With the little time left, your daddy and I have been scrambling around getting things ready for your arrival. Your clothes have all been washed and nicely folded in your own little drawer, your bed is nicely set up, we've been airing your baby car seat to make sure that there's no smell when you sit on it on your way home. Daddy brought all the curtains, cushion covers, bed and pillow sheets to be washed for the second time now because we don't want you to be affected by the dust. Your awesome daddy just finished vacuuming and mopping the entire house, doing our last load of laundry and washing both of our bathrooms. First impression counts, so we want to welcome you into a clean and comfortable home.
Our current emotions?
Happy, nervous, excited. We are a little tired from all the cleaning and running about, but our spirits are high. We cannot wait to welcome you home.
Your grandparents and aunties are so, so excited. You have no idea. They have been waiting to welcome you into the family. They're going to spoil you silly, and your daddy and I are going to have a hard time managing that. You're going to love them because they're amazing people.
Our friends are also sharing our excitement. You're going to have lots of crazy uncles and aunties who will play with you and pamper you like mad. It's all going to be fun.
These 9 and a half months of carrying you in my belly have been a great joy.

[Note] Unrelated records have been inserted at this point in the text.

(** * The Raft core of dragonboat ([internal/raft/raft.go]) as a shallow embedding

    The node is a record [raft]; every method of the Go type [*raft] is a
    computation in a small state-and-panic monad over that record.  Unsigned
    64-bit integers are integers of [Z] with the wrap-around written out
    ([add64], [sub64]); Go maps are [gmap]s keyed by node id, and a pointer
    to a progress record is the pair of the map it lives in and its key. *)

From Stdlib Require Import ZArith Lia List Bool Sorting.Sorted Sorting.Permutation.
From stdpp Require Import base option list gmap fin_maps fin_sets.

Local Open Scope Z_scope.

(** ** Machine integers *)

Definition two64 : Z := 2 ^ 64.
Definition MaxUint64 : Z := two64 - 1.
Definition wrap64 (x : Z) : Z := x mod two64.
Definition add64 (a b : Z) : Z := wrap64 (a + b).
Definition sub64 (a b : Z) : Z := wrap64 (a - b).
Definition is_uint64 (x : Z) : Prop := 0 <= x < two64.
(** Modelled from the spec: the helpers [min] and [max] on [uint64] are
    declared in another file of the package. *)
Definition min64 (a b : Z) : Z := if a <? b then a else b.
Definition max64 (a b : Z) : Z := if a <? b then b else a.

(** ** The wire schema ([raftpb]), referenced by field *)

Module pb.

(** Modelled from the spec: the package raftpb is not among the sources.
    Section 6 of the specification lists the message types raft.go handles
    and the fields of a message; raft.go fixes their number
    ([numMessageTypes = 25]), and the types that no role has a handler for
    are dropped by the dispatcher. *)
Inductive MessageType : Set :=
| LocalTick | Election | LeaderHeartbeat | ConfigChangeEvent | NoOP
| Ping | Pong | Propose | SnapshotStatus | Unreachable | CheckQuorum
| BatchedReadIndex | Replicate | ReplicateResp | RequestVote
| RequestVoteResp | InstallSnapshot | Heartbeat | HeartbeatResp
| ReadIndex | ReadIndexResp | Quiesce | SnapshotReceived
| LeaderTransfer | TimeoutNow.

(** Modelled from the spec: the entry types of section 6. *)
Inductive EntryType : Set := ApplicationEntry | ConfigChangeEntry.

(** Modelled from the spec: a log entry, [{index, term, type, payload}]
    (section 3). *)
Record Entry : Type := mkEntry {
  Term : Z;
  Index : Z;
  Type_ : EntryType;
  Cmd : list Z
}.

(** Modelled from the spec: the membership of a snapshot, as the ids of
    the voters ([Addresses]) and of the observers (section 4.10); raft.go
    only ranges over the keys of the two maps. *)
Record Membership : Type := mkMembership {
  Addresses : gset Z;
  Observers : gset Z
}.

(** Modelled from the spec: the fields of a snapshot that raft.go reads. *)
Record Snapshot : Type := mkSnapshot {
  ssIndex : Z;
  ssTerm : Z;
  ssMembership : Membership
}.

(** Modelled from the spec: the opaque client context of a read, carried
    in [hint] and [hintHigh] (sections 4.7 and 6). *)
Record SystemCtx : Type := mkSystemCtx { Low : Z; High : Z }.

(** Modelled from the spec: a ready-to-read record (section 3). *)
Record ReadyToRead : Type := mkReadyToRead {
  rtrIndex : Z;
  rtrSystemCtx : SystemCtx
}.

(** Modelled from the spec: the persisted state [{term, vote, commit}]
    (section 6). *)
Record State : Type := mkState { stTerm : Z; stVote : Z; stCommit : Z }.

(** Modelled from the spec: the message of section 6,
    [{type, from, to, term, logIndex, logTerm, entries, commit, reject,
    hint, hintHigh, snapshot}]. *)
Record Message : Type := mkMessage {
  mType : MessageType;
  mTo : Z;
  mFrom : Z;
  mTerm : Z;
  mLogTerm : Z;
  mLogIndex : Z;
  mCommit : Z;
  mReject : bool;
  mHint : Z;
  mHintHigh : Z;
  mEntries : list Entry;
  mSnapshot : Snapshot
}.

Definition emptyMembership : Membership := mkMembership ∅ ∅.
Definition emptySnapshot : Snapshot := mkSnapshot 0 0 emptyMembership.
Definition zeroCtx : SystemCtx := mkSystemCtx 0 0.

(** The zero value [pb.Message{}] with the type and the receiver set. *)
Definition msg (t : MessageType) (to : Z) : Message :=
  mkMessage t to 0 0 0 0 0 false 0 0 [] emptySnapshot.

(** Modelled from the spec: [IsEmptySnapshot] and [IsEmptyState] of raftpb;
    a snapshot is empty at index 0 ("possibly empty", section 6) and a
    state is empty when it is the zero value. *)
Definition IsEmptySnapshot (s : Snapshot) : bool := ssIndex s =? 0.
Definition IsEmptyState (st : State) : bool :=
  (stTerm st =? 0) && (stVote st =? 0) && (stCommit st =? 0).

Definition MessageType_eqb (a b : MessageType) : bool :=
  match a, b with
  | LocalTick, LocalTick | Election, Election
  | LeaderHeartbeat, LeaderHeartbeat
  | ConfigChangeEvent, ConfigChangeEvent | NoOP, NoOP | Ping, Ping
  | Pong, Pong | Propose, Propose | SnapshotStatus, SnapshotStatus
  | Unreachable, Unreachable | CheckQuorum, CheckQuorum
  | BatchedReadIndex, BatchedReadIndex | Replicate, Replicate
  | ReplicateResp, ReplicateResp | RequestVote, RequestVote
  | RequestVoteResp, RequestVoteResp | InstallSnapshot, InstallSnapshot
  | Heartbeat, Heartbeat | HeartbeatResp, HeartbeatResp
  | ReadIndex, ReadIndex | ReadIndexResp, ReadIndexResp
  | Quiesce, Quiesce | SnapshotReceived, SnapshotReceived
  | LeaderTransfer, LeaderTransfer | TimeoutNow, TimeoutNow => true
  | _, _ => false
  end.

Definition SystemCtx_eqb (a b : SystemCtx) : bool :=
  (Low a =? Low b) && (High a =? High b).

Definition with_To (to : Z) (m : Message) : Message :=
  mkMessage (mType m) to (mFrom m) (mTerm m) (mLogTerm m) (mLogIndex m)
    (mCommit m) (mReject m) (mHint m) (mHintHigh m) (mEntries m)
    (mSnapshot m).
Definition with_From (from : Z) (m : Message) : Message :=
  mkMessage (mType m) (mTo m) from (mTerm m) (mLogTerm m) (mLogIndex m)
    (mCommit m) (mReject m) (mHint m) (mHintHigh m) (mEntries m)
    (mSnapshot m).
Definition with_Term (t : Z) (m : Message) : Message :=
  mkMessage (mType m) (mTo m) (mFrom m) t (mLogTerm m) (mLogIndex m)
    (mCommit m) (mReject m) (mHint m) (mHintHigh m) (mEntries m)
    (mSnapshot m).
Definition with_LogIndex (i : Z) (m : Message) : Message :=
  mkMessage (mType m) (mTo m) (mFrom m) (mTerm m) (mLogTerm m) i
    (mCommit m) (mReject m) (mHint m) (mHintHigh m) (mEntries m)
    (mSnapshot m).
Definition with_LogTerm (t : Z) (m : Message) : Message :=
  mkMessage (mType m) (mTo m) (mFrom m) (mTerm m) t (mLogIndex m)
    (mCommit m) (mReject m) (mHint m) (mHintHigh m) (mEntries m)
    (mSnapshot m).
Definition with_Commit (c : Z) (m : Message) : Message :=
  mkMessage (mType m) (mTo m) (mFrom m) (mTerm m) (mLogTerm m) (mLogIndex m)
    c (mReject m) (mHint m) (mHintHigh m) (mEntries m) (mSnapshot m).
Definition with_Reject (b : bool) (m : Message) : Message :=
  mkMessage (mType m) (mTo m) (mFrom m) (mTerm m) (mLogTerm m) (mLogIndex m)
    (mCommit m) b (mHint m) (mHintHigh m) (mEntries m) (mSnapshot m).
Definition with_Hint (h : Z) (m : Message) : Message :=
  mkMessage (mType m) (mTo m) (mFrom m) (mTerm m) (mLogTerm m) (mLogIndex m)
    (mCommit m) (mReject m) h (mHintHigh m) (mEntries m) (mSnapshot m).
Definition with_HintHigh (h : Z) (m : Message) : Message :=
  mkMessage (mType m) (mTo m) (mFrom m) (mTerm m) (mLogTerm m) (mLogIndex m)
    (mCommit m) (mReject m) (mHint m) h (mEntries m) (mSnapshot m).
Definition with_Entries (es : list Entry) (m : Message) : Message :=
  mkMessage (mType m) (mTo m) (mFrom m) (mTerm m) (mLogTerm m) (mLogIndex m)
    (mCommit m) (mReject m) (mHint m) (mHintHigh m) es (mSnapshot m).
Definition with_Snapshot (s : Snapshot) (m : Message) : Message :=
  mkMessage (mType m) (mTo m) (mFrom m) (mTerm m) (mLogTerm m) (mLogIndex m)
    (mCommit m) (mReject m) (mHint m) (mHintHigh m) (mEntries m) s.
Definition with_Type (t : MessageType) (m : Message) : Message :=
  mkMessage t (mTo m) (mFrom m) (mTerm m) (mLogTerm m) (mLogIndex m)
    (mCommit m) (mReject m) (mHint m) (mHintHigh m) (mEntries m)
    (mSnapshot m).

End pb.

(** ** Results of fallible log operations *)

(** Modelled from the spec: the errors of the log; raft.go names
    [ErrCompacted] and treats every other error apart. *)
Inductive logErr : Set := ErrCompacted | ErrUnavailable.

(** ** The log view ([entryLog], declared in logentry.go) *)

Module entryLog.

(** Modelled from the spec: the type [entryLog] and its methods live in
    logentry.go, which is not among the sources.  Following sections 3 and
    4.3 of the specification the log is an ordered sequence of entries with
    contiguous indices above a snapshot marker ([markerIndex], [markerTerm])
    that stands for the compacted prefix, together with the [committed] and
    [applied] cursors. *)
Record t : Type := mk {
  markerIndex : Z;
  markerTerm : Z;
  markerMembership : pb.Membership;
  ents : list pb.Entry;
  committed : Z;
  applied : Z
}.

Definition set_committed (c : Z) (l : t) : t :=
  mk (markerIndex l) (markerTerm l) (markerMembership l) (ents l) c
     (applied l).
Definition set_ents (es : list pb.Entry) (l : t) : t :=
  mk (markerIndex l) (markerTerm l) (markerMembership l) es (committed l)
     (applied l).

(** Modelled from the spec: [firstIndex] and [lastIndex] of section 2. *)
Definition firstIndex (l : t) : Z := markerIndex l + 1.
Definition lastIndex (l : t) : Z := markerIndex l + Z.of_nat (length (ents l)).

(** Modelled from the spec: [term(i)] of sections 2 and 6
    ([Term(i) -> term | Compacted]): below the marker the entry is
    compacted, at the marker it is the marker's term, inside the log it is
    the entry's term, and above the last index there is no entry (term 0). *)
Definition term (l : t) (i : Z) : Z + logErr :=
  if i <? markerIndex l then inr ErrCompacted
  else if i =? markerIndex l then inl (markerTerm l)
  else match ents l !! Z.to_nat (i - markerIndex l - 1) with
       | Some e => inl (pb.Term e)
       | None => inl 0
       end.

(** Modelled from the spec: [lastTerm] is the term at the last index
    (section 4.3). *)
Definition lastTerm (l : t) : Z :=
  match term l (lastIndex l) with inl x => x | inr _ => 0 end.

(** Modelled from the spec: [matchTerm(i,t)] of section 2. *)
Definition matchTerm (l : t) (i tm : Z) : bool :=
  match term l i with inl x => x =? tm | inr _ => false end.

(** Modelled from the spec: [upToDate(index, term)] of section 4.3: true
    iff [term > lastTerm] or ([term == lastTerm] and [index >= lastIndex]). *)
Definition upToDate (l : t) (index tm : Z) : bool :=
  (lastTerm l <? tm) || ((tm =? lastTerm l) && (lastIndex l <=? index)).

(** Modelled from the spec: [commitTo(i)] of section 4.3 raises
    [committed] to [min(i, lastIndex)] and never lowers it. *)
Definition commitTo (l : t) (i : Z) : t :=
  let target := min64 i (lastIndex l) in
  if committed l <? target then set_committed target l else l.

(** Modelled from the spec: the commit rule of section 4.3: [committed]
    advances to [index] only if the entry there has the given term. *)
Definition tryCommit (l : t) (index tm : Z) : bool * t :=
  if index <=? committed l then (false, l)
  else
    let lterm := match term l index with inl x => x | inr _ => 0 end in
    if lterm =? tm then (true, commitTo l index) else (false, l).

(** Modelled from the spec: the bytes an entry counts for against the
    [maxBytes] of a batch (section 6), taken as the size of its payload. *)
Definition entrySize (e : pb.Entry) : Z := Z.of_nat (length (pb.Cmd e)).

(** Modelled from the spec: a batch limited by [maxBytes] (section 6); it
    always holds its first entry, so that replication makes progress. *)
Fixpoint limitSizeFrom (acc maxSize : Z) (es : list pb.Entry) : list pb.Entry :=
  match es with
  | [] => []
  | e :: es' =>
      if acc + entrySize e <=? maxSize
      then e :: limitSizeFrom (acc + entrySize e) maxSize es'
      else []
  end.

Definition limitSize (maxSize : Z) (es : list pb.Entry) : list pb.Entry :=
  match es with
  | [] => []
  | e :: es' => e :: limitSizeFrom (entrySize e) maxSize es'
  end.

I've been dreaming about this day since I was little. We have been wishing and praying for you since 3 years ago. We have been anticipating you since 9 months ago. Now, it's just two days, or possibly one day away from seeing you. We do not know what to expect when we check into the hospital, but we're excited to finally experience it.
Thank you for giving me this honour to carry you, love you and call you my son. Our lives have changed and will continue to change because we have you, and we wouldn't trade anything in this world for that.
I love you, bean bean. We'll see you real soon.